Shakespeare was the essence of fancy, not oriented by the linearity of any clock but rather by its composition, the being in a human being. His sketches of characters were not only drawn but pitched to some bigger design.
Like a treasure hunter, Shakespeare sought the private troves of the collective unconscious for the buried relics of our nature. He was a master potter of linguistic vessels. And yet, he cherished the uniqueness of our silent and singular worlds.
In his creative walks, he found a cosmological leather for a different kind of boot.
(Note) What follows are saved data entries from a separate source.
(** In a hidden tab the promise is resolved after the three queued tasks,
    in a visible one after two. *)
Lemma C8_yield_strategy_and_progress_witness :
  let bg := yieldToEventLoop freshTrainer hiddenHost in
  let fg := yieldToEventLoop freshTrainer visibleHost in
  (isHidden hiddenHost = true
   ∧ queue bg.2 = queue hiddenHost ++ [PortMessage]
   ∧ bg.1.1 ∈ resolved (runEventLoop 3 bg.1.2 bg.2).2)
  ∧ (isHidden visibleHost = false
     ∧ queue fg.2 = queue visibleHost ++ [TimerCallback fg.1.1]
     ∧ fg.1.1 ∈ resolved (runEventLoop 2 fg.1.2 fg.2).2).
Proof.
  intros bg fg. split.
  - destruct (C8_yield_strategy_and_progress freshTrainer hiddenHost
                bg.1.1 bg.1.2 bg.2 eq_refl) as (H1 & _ & _ & H4).
    split; [reflexivity|]. split; [exact (proj1 (H1 eq_refl)) | exact H4].
  - destruct (C8_yield_strategy_and_progress freshTrainer visibleHost
                fg.1.1 fg.1.2 fg.2 eq_refl) as (_ & H2 & _ & H4).
    split; [reflexivity|]. split; [exact (proj1 (H2 eq_refl)) | exact H4].
Defined.

End BehaviorCloningTrainerProps.

Module ModelManagerProps.
Import ModelManager.

Lemma startsWith_app p rest : startsWith p (p +:+ rest) = true.
Proof.
  unfold startsWith. induction p as [|a p IH]; simpl; [by destruct rest|].
  by destruct (Ascii.ascii_dec a a).
Qed.

Lemma includes_startsWith sub key : startsWith sub key = true → includes sub key = true.
Proof. unfold startsWith. intros H. destruct key; simpl in *; by rewrite H. Qed.

Lemma includes_here sub rest : includes sub (sub +:+ rest) = true.
Proof. apply includes_startsWith, startsWith_app. Qed.

Lemma includes_app_l sub p key : includes sub key = true → includes sub (p +:+ key) = true.
Proof.
  intros H. induction p as [|a p IH]; [done|].
  change (String a p +:+ key) with (String a (p +:+ key)).
  simpl. rewrite IH. apply orb_true_r.
Qed.

Lemma modelKey_not_fixed this modelId : modelKey this modelId ≠ FIXED_MODEL_KEY this.
Proof.
  unfold modelKey, FIXED_MODEL_KEY. intros H.
  apply (inj (String.app (storagePrefix this))) in H. discriminate.
Qed.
Shakespeare, in Melbourne Grammar terms, explored beyond the gates to topographical points in the mapping of future places.
In considering ‘relevance’, one must ask about the work having a direct bearing on our lives, being still treasured, valued, and understood by young people.
When studying Shakespeare, students are able to ask Hamlet about life and death when he is in the graveyard, chat with Romeo about falling in love with Juliet in the banquet scene, and engage with Feste from Twelfth Night (the ‘fool’ and ‘corrupter of words’) over the nature of reality in Illyria. Surely the splendour of language, the universality of plot, and the understanding of human nature resonates with students in the 21st century.
Stephen Dessants Head of English
This exploration was previously published in Grammar News No. 122, April 2017.